+++ SUPPLIED DATA +++
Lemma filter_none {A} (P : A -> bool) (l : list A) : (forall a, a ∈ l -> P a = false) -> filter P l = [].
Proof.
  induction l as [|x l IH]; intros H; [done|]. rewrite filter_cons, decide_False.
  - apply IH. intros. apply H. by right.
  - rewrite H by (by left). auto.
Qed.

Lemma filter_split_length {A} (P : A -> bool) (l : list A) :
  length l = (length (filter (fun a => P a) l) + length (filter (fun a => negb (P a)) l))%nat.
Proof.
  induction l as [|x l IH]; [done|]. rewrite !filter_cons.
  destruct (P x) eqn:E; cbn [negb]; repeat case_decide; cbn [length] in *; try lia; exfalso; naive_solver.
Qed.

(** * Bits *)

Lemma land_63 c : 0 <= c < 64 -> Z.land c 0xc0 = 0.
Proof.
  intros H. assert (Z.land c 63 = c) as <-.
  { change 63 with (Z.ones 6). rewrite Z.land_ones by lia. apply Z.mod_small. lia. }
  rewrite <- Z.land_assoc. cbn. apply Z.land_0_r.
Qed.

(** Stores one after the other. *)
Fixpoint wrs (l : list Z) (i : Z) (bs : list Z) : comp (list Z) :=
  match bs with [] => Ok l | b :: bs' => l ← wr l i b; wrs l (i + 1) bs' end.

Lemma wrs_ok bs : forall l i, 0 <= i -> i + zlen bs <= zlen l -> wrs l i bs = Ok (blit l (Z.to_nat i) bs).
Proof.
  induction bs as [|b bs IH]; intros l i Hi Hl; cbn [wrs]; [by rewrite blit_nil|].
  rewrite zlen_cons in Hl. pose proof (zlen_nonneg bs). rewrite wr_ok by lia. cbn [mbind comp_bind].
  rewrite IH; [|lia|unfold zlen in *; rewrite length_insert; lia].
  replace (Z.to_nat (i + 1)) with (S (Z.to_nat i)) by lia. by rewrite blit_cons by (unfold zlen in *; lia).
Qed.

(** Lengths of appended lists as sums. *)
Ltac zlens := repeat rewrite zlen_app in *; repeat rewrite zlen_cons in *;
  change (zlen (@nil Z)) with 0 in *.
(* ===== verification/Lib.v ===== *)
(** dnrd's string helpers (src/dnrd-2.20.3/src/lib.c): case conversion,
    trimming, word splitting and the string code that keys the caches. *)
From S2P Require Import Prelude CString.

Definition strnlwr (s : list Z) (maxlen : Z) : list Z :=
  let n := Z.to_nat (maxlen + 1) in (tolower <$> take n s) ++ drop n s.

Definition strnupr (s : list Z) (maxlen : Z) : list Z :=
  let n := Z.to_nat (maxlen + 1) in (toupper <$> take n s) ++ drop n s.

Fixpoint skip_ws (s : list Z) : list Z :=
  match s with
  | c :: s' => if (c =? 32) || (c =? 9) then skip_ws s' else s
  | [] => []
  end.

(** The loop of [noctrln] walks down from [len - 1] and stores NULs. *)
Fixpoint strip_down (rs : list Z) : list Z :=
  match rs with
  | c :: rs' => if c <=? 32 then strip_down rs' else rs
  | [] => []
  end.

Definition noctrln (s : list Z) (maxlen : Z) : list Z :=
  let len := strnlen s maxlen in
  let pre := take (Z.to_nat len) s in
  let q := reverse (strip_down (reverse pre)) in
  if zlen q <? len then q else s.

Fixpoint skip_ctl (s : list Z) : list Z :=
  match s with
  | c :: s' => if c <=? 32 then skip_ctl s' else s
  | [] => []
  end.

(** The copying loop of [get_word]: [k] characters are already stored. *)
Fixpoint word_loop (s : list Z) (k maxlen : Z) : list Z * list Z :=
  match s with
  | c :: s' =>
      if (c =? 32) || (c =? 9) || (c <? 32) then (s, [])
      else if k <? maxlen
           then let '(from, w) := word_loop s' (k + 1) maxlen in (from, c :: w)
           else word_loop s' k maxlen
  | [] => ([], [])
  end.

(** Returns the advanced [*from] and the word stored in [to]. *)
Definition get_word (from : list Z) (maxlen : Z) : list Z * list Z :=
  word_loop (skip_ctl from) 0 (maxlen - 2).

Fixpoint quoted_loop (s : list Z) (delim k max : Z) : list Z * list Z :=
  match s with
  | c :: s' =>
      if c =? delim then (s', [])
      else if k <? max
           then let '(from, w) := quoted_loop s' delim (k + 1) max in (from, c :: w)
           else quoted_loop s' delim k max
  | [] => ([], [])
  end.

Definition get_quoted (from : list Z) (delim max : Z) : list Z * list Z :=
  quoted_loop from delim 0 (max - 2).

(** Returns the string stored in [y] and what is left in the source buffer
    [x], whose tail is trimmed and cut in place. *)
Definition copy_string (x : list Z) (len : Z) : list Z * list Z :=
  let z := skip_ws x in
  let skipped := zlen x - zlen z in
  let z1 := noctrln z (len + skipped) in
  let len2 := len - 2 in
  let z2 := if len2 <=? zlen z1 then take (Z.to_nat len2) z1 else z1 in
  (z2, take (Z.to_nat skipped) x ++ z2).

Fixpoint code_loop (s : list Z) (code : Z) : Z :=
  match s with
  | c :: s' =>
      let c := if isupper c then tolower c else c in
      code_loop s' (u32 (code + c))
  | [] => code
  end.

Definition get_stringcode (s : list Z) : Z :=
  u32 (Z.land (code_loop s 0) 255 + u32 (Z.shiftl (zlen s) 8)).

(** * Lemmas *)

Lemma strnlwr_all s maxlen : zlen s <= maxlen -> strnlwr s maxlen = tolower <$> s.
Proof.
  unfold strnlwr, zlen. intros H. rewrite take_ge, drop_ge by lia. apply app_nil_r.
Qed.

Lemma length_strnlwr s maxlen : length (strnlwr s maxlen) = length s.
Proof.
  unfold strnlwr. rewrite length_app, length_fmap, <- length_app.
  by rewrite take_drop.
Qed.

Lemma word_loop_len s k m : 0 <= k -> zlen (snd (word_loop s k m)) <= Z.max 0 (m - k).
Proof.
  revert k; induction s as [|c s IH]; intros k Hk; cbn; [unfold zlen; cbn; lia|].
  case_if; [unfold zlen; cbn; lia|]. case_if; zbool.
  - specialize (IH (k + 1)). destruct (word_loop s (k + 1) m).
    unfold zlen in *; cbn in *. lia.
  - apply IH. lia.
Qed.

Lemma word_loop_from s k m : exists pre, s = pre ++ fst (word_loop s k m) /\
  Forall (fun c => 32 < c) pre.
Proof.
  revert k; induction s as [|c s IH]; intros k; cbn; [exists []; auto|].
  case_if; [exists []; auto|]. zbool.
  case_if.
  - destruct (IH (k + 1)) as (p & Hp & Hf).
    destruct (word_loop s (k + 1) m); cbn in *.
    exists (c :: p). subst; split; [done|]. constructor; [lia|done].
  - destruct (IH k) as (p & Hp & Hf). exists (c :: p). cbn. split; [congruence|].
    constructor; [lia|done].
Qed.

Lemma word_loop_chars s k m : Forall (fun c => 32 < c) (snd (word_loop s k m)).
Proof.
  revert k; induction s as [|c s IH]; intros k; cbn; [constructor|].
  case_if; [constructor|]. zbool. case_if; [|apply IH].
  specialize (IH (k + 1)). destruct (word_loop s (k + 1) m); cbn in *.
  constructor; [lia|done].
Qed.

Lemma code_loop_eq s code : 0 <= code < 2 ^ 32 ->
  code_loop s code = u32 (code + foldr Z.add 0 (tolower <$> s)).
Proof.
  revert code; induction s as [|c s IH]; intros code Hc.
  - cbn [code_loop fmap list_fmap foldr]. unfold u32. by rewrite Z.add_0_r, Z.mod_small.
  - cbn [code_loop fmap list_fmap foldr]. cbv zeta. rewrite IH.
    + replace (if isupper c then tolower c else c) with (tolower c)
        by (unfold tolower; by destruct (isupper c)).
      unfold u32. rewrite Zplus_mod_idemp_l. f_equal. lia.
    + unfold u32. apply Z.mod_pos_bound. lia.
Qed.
+++
+++ SUPPLIED DATA +++
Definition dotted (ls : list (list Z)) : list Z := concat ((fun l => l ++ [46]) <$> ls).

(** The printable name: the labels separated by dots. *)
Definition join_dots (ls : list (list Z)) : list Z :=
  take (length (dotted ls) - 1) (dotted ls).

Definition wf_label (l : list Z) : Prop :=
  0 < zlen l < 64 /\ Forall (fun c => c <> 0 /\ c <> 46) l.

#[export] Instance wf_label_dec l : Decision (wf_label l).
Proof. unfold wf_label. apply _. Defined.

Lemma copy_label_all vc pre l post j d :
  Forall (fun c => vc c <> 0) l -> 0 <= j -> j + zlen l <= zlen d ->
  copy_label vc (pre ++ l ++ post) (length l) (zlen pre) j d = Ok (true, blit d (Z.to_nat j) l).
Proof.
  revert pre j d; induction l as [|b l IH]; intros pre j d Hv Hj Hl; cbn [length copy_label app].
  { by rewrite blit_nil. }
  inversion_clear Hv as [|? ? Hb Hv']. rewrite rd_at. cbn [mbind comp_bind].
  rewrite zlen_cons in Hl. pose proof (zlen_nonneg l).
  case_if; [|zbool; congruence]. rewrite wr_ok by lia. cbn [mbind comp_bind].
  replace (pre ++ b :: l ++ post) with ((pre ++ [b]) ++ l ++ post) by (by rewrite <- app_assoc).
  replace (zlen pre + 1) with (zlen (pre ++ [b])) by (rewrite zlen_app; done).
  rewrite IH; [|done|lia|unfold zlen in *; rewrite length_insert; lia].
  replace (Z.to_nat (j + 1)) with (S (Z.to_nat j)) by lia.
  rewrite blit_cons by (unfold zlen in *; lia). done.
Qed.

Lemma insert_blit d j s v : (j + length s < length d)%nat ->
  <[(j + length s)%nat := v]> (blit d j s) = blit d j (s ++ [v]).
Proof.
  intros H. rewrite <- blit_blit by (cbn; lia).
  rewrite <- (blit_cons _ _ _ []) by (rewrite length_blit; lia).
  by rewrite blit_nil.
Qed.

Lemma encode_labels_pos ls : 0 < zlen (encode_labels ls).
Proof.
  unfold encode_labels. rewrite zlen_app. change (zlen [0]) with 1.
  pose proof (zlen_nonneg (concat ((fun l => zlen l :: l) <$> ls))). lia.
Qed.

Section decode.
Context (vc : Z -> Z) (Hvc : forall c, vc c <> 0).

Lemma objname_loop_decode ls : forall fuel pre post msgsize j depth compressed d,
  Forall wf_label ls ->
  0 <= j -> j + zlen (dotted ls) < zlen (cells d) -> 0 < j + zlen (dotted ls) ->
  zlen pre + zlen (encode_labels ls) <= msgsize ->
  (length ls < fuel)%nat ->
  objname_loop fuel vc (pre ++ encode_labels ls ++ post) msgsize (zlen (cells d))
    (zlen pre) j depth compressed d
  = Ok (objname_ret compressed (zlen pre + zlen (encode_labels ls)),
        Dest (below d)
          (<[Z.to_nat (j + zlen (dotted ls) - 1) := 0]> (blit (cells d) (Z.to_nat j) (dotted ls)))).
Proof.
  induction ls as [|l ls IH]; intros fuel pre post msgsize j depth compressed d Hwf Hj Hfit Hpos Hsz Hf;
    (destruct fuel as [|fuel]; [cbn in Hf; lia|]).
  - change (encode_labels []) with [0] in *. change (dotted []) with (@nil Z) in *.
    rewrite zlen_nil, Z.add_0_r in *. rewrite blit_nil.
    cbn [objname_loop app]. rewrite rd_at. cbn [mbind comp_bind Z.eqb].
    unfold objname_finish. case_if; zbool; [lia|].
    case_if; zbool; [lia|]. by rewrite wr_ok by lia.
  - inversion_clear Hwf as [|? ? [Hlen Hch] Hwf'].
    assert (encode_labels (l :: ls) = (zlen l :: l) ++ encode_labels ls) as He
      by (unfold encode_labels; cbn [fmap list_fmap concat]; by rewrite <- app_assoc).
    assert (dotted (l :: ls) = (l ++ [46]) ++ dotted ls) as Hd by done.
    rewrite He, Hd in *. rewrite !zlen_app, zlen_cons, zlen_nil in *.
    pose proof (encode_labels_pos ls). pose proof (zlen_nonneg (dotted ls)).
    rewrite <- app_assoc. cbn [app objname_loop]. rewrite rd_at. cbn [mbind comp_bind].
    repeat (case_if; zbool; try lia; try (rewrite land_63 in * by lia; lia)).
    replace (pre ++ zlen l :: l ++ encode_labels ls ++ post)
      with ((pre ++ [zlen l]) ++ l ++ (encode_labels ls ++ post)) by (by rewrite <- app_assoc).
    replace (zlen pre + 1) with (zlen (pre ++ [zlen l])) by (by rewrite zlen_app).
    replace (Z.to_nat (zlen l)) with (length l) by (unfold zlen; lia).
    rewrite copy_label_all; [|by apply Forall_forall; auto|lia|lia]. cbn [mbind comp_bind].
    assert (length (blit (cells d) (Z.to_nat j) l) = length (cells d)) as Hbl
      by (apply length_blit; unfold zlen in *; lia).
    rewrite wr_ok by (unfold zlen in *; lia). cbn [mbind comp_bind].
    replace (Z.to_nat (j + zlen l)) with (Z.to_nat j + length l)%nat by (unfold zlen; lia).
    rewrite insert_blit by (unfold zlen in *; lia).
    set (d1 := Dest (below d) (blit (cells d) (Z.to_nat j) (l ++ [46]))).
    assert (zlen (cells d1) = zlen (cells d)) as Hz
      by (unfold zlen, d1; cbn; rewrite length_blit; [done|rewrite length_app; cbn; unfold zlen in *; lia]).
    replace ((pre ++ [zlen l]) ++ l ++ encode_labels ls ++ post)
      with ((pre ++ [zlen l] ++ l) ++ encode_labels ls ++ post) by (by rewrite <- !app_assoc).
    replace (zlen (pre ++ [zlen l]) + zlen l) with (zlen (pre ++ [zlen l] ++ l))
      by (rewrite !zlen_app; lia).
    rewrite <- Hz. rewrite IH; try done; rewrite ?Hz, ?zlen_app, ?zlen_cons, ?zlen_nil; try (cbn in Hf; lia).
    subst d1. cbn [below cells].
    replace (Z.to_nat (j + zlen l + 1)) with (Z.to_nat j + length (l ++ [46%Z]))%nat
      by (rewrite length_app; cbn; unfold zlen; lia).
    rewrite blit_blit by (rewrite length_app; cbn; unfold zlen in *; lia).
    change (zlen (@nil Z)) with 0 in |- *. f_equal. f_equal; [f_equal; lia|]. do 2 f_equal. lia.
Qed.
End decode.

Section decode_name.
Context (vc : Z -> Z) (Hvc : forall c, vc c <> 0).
+++
+++ SUPPLIED DATA +++
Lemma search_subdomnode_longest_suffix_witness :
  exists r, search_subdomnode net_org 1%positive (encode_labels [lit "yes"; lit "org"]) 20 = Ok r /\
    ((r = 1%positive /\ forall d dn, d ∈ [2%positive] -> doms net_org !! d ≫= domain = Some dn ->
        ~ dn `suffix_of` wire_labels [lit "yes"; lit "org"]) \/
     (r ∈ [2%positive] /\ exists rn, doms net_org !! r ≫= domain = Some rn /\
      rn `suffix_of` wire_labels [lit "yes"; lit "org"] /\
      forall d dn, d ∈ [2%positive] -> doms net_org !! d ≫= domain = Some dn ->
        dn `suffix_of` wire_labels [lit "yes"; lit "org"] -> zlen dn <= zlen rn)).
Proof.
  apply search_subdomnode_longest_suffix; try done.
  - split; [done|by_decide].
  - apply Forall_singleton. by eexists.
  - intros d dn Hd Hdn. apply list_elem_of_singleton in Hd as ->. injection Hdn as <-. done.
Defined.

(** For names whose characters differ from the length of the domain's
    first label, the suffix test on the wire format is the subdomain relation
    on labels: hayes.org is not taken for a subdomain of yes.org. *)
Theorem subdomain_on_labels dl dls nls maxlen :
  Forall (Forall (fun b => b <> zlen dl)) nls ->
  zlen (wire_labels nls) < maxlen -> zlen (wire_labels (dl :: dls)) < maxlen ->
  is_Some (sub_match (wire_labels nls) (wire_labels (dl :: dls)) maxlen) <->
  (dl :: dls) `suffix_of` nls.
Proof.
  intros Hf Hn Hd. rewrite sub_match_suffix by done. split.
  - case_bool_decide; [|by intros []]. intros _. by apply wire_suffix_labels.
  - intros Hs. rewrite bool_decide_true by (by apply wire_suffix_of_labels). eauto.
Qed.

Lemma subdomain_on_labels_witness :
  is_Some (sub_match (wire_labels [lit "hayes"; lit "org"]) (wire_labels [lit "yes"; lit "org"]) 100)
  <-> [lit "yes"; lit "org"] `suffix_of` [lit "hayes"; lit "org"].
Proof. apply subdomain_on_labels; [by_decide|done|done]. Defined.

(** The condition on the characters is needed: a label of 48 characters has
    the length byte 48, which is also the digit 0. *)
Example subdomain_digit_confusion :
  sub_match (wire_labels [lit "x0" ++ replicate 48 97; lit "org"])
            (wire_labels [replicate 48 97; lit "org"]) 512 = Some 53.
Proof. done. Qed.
+++
TASK INSTRUCTIONS =
Take every line from the records above that has the word "noctrln" and copy it.

RESPONSE =
(** The loop of [noctrln] walks down from [len - 1] and stores NULs. *)
Definition noctrln (s : list Z) (maxlen : Z) : list Z :=
  let z1 := noctrln z (len + skipped) in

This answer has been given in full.